:: TASK ITEM ::
Search the data for the word "change" and copy each line that has it.

━━ EXTRACTED DATA ━━

Lemma markers_elim (text t : str) :
  In t (markers text) ->
  exists pre post, text = pre ++ "$"%char :: "{"%char :: t ++ "}"%char :: post
                   /\ ~ In "}"%char t.
Proof.
  induction text as [|c text IH]; [intros []|].
  intros H.
  change (markers (c :: text))
    with ((if starts_with ("${" : str) (c :: text)
           then match upto "}"%char (skipn 2 (c :: text)) with
                | Some (t0, _) => [t0]
                | None => []
                end
           else [])
          ++ markers text) in H.
  apply in_app_or in H. destruct H as [H|H].
  - destruct (starts_with ("${" : str) (c :: text)) eqn:Es; [|destruct H].
    apply starts_with_inv in Es. destruct Es as [r Er]. rewrite Er in *.
    simpl in H.
    destruct (upto "}"%char r) as [[t0 rest]|] eqn:Eu; [|destruct H].
    destruct H as [<-|[]].
    apply upto_Some in Eu. destruct Eu as [-> Hn].
    exists [], rest. split; [reflexivity|assumption].
  - destruct (IH H) as (pre & post & -> & Hn).
    exists (c :: pre), post. split; [reflexivity|assumption].
Qed.

(* ================================================================== *)
(** ** Guarded texts *)

(** Where two adjacent characters of [a ++ b] lie. *)
Lemma pair_in_app {X} (a b pre post : list X) (c1 c2 : X) :
  a ++ b = pre ++ c1 :: c2 :: post ->
  (exists l, a = pre ++ c1 :: c2 :: l /\ post = l ++ b)
  \/ (a = pre ++ [c1] /\ b = c2 :: post)
  \/ (exists l, pre = a ++ l /\ b = l ++ c1 :: c2 :: post).
Proof.
  intros H. apply app_eq_app in H. destruct H as [l [[Ha Hb]|[Ha Hb]]].
  - destruct l as [|x [|y l]].
    + right; right. exists []. rewrite app_nil_r in Ha. simpl in Hb. subst. split.
      * now rewrite app_nil_r.
      * reflexivity.
    + right; left. simpl in Hb. inversion Hb; subst. auto.
    + left. simpl in Hb. inversion Hb; subst. exists l. auto.
  - right; right. exists l. auto.
Qed.

Lemma Safe_app (toks : list str) (a b : str) :
  Safe toks a -> Safe toks b -> Safe toks (a ++ b).
Proof.
  intros [Ga Ea] [Gb Eb]. split.
  - intros pre post H. apply pair_in_app in H.
    destruct H as [[l [Ha Hp]]|[[Ha Hb]|[l [Hp Hb]]]].
    + destruct (Ga _ _ Ha) as (t & rest & Ht & ->).
      exists t, (rest ++ b). split; [assumption|].
      subst post. now rewrite <- app_assoc.
    + exfalso. exact (Ea _ Ha).
    + exact (Gb _ _ Hb).
  - intros pre H. destruct b as [|c b] using rev_ind.
    + rewrite app_nil_r in H. exact (Ea _ H).
    + rewrite app_assoc in H. apply app_inj_tail in H. destruct H as [_ ->].
      exact (Eb b eq_refl).
Qed.

Lemma Safe_plain (toks : list str) (s : str) :
  ~ In "$"%char s -> Safe toks s.
Proof.
  intros Hn. split.
  - intros pre post ->. exfalso. apply Hn. apply in_or_app. right. left. reflexivity.
  - intros pre ->. apply Hn. apply in_or_app. right. left. reflexivity.
Qed.

Lemma Safe_nil (toks : list str) : Safe toks [].
Proof. apply Safe_plain. intros []. Qed.

Lemma Safe_join (toks : list str) (sep : str) (parts : list str) :
  Safe toks sep -> Forall (Safe toks) parts -> Safe toks (join sep parts).
Proof.
  intros Hsep Hparts. induction Hparts as [|p parts Hp Hps IH]; [apply Safe_nil|].
  destruct parts as [|q parts]; [exact Hp|].
  change (join sep (p :: q :: parts)) with (p ++ sep ++ join sep (q :: parts)).
  repeat apply Safe_app; assumption.
Qed.

(** *** Quoted strings *)

Lemma escapeChar_dollar (c : ascii) :
  (c = "$"%char /\ escapeChar c = ["$"%char]) \/ ~ In "$"%char (escapeChar c).
Proof.
  destruct c as [[|] [|] [|] [|] [|] [|] [|] [|]];
    first [ left; split; reflexivity
          | right; vm_compute; intuition discriminate ].
Qed.

Lemma escapeChar_plain (c : ascii) :
  In c ("$"%char :: "{"%char :: "}"%char :: pool) -> escapeChar c = [c].
Proof.
  intros H. vm_compute in H.
  repeat (destruct H as [<-|H]; [reflexivity|]). destruct H.
Qed.

Lemma flat_map_escapeChar_plain (s : str) :
  Forall (fun c => In c ("$"%char :: "{"%char :: "}"%char :: pool)) s ->
  flat_map escapeChar s = s.
Proof.
  induction 1 as [|c s Hc _ IH]; [reflexivity|].
  simpl. rewrite (escapeChar_plain c Hc), IH. reflexivity.
Qed.

Lemma pool_no_dollar (t : str) : poolName t -> ~ In "$"%char t.
Proof.
  intros [_ Hp] Hin. rewrite Forall_forall in Hp. specialize (Hp _ Hin).
  vm_compute in Hp. repeat (destruct Hp as [Hp|Hp]; [discriminate|]). destruct Hp.
Qed.

Lemma pool_no_brace (t : str) : poolName t -> ~ In "}"%char t.
Proof.
  intros [_ Hp] Hin. rewrite Forall_forall in Hp. specialize (Hp _ Hin).
  vm_compute in Hp. repeat (destruct Hp as [Hp|Hp]; [discriminate|]). destruct Hp.
Qed.

Lemma quote_marker (t : str) :
  poolName t ->
  QuoteJSONString (marker t)
  = dquote :: "$"%char :: "{"%char :: t ++ ["}"%char; dquote].
Proof.
  intros [_ Hp]. unfold QuoteJSONString.
  rewrite flat_map_escapeChar_plain.
  - unfold marker. simpl. now rewrite <- app_assoc.
  - unfold marker. apply Forall_app. split.
    + constructor; [left; reflexivity|].
      constructor; [right; left; reflexivity|constructor].
    + apply Forall_app. split.
      * eapply Forall_impl; [|exact Hp]. intros c Hc. do 3 right. exact Hc.
      * constructor; [do 2 right; left; reflexivity|constructor].
Qed.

━━━

:: RESPONSE ::
  change (markers (c :: text))
  change (join sep (p :: q :: parts)) with (p ++ sep ++ join sep (q :: parts)).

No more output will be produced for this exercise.